Work required
Find every line in the entries that holds the string "false" and report it.
(Provided records begins)
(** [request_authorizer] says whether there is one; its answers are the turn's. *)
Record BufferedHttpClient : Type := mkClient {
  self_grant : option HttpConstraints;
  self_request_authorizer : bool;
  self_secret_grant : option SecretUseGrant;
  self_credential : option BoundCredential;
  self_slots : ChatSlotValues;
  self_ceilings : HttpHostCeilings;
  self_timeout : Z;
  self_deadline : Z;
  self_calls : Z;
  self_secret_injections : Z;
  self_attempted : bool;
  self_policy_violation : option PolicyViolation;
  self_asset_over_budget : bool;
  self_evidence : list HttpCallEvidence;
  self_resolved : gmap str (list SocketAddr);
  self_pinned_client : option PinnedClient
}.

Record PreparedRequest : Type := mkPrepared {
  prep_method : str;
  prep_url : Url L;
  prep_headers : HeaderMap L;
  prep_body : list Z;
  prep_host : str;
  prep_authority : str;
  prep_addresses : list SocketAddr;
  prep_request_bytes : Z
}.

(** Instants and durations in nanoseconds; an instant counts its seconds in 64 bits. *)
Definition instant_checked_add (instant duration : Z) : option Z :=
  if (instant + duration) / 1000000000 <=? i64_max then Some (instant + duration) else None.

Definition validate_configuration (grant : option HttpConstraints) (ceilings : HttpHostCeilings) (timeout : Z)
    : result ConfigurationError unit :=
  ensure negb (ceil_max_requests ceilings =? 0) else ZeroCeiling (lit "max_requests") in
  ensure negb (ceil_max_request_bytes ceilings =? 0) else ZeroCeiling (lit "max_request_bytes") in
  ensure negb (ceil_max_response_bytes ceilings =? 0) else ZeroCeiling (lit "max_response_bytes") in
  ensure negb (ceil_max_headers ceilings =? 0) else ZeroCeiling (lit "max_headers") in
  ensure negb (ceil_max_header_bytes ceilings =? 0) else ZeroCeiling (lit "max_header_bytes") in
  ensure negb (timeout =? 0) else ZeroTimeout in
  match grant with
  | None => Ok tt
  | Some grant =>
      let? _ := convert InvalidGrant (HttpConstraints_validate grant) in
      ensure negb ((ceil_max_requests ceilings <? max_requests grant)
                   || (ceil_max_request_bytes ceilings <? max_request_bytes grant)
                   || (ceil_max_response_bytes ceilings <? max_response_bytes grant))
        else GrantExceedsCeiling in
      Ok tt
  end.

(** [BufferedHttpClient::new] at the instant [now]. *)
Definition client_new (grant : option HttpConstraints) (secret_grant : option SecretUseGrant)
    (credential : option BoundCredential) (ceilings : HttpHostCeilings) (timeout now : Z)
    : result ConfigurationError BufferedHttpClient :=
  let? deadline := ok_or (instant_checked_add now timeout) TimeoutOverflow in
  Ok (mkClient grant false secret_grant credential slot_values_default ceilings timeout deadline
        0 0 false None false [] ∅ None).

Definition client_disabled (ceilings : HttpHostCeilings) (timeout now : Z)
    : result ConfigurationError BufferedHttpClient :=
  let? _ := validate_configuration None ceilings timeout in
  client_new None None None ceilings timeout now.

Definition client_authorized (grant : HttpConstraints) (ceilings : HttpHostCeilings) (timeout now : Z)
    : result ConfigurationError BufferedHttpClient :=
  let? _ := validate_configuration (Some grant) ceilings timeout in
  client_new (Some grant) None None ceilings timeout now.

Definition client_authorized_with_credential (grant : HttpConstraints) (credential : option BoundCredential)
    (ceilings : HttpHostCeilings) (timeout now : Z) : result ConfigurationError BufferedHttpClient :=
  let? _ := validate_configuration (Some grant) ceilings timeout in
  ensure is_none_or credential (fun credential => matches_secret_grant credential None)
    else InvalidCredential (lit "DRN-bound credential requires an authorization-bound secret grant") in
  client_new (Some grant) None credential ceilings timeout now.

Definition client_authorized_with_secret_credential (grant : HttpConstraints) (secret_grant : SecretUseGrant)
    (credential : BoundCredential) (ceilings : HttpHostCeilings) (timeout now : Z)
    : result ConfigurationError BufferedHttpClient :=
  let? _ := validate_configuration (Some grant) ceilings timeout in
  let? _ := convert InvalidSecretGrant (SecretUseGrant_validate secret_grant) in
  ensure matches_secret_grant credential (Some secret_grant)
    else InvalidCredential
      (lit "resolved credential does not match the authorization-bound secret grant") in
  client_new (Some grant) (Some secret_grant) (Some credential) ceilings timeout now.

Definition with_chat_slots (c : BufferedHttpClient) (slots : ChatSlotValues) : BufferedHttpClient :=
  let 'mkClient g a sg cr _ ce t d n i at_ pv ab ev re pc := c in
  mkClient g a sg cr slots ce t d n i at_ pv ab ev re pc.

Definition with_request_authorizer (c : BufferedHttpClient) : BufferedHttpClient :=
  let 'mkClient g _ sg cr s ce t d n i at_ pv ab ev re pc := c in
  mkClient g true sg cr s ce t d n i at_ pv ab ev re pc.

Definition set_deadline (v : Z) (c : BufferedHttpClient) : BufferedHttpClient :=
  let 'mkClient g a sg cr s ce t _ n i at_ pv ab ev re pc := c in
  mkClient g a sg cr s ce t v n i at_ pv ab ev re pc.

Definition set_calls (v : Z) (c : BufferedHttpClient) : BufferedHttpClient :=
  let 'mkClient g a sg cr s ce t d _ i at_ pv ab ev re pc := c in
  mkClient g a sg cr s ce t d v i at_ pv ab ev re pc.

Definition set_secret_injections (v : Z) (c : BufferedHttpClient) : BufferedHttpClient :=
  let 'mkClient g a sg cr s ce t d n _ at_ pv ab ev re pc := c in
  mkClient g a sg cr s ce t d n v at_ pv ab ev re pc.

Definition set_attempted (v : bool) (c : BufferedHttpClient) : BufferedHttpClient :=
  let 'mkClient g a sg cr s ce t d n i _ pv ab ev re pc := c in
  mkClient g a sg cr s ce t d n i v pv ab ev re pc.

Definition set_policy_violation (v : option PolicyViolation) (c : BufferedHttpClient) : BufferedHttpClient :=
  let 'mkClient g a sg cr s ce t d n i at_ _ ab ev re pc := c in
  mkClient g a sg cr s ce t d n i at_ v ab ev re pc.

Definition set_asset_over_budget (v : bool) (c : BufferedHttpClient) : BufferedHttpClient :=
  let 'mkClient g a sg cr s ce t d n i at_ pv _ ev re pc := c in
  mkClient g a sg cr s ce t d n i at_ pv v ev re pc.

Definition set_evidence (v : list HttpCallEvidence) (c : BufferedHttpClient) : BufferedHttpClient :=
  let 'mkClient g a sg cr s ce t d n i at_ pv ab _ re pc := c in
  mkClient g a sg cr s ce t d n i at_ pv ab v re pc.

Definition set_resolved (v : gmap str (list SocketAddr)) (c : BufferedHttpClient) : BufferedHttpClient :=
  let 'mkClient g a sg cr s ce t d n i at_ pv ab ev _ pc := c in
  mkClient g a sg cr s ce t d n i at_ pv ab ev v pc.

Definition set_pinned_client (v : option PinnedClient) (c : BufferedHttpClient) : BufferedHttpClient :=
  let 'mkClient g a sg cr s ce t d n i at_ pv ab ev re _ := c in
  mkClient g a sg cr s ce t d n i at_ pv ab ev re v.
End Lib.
(Provided records ends)
Exercise response
  Ok (mkClient grant false secret_grant credential slot_values_default ceilings timeout deadline
        0 0 false None false [] ∅ None).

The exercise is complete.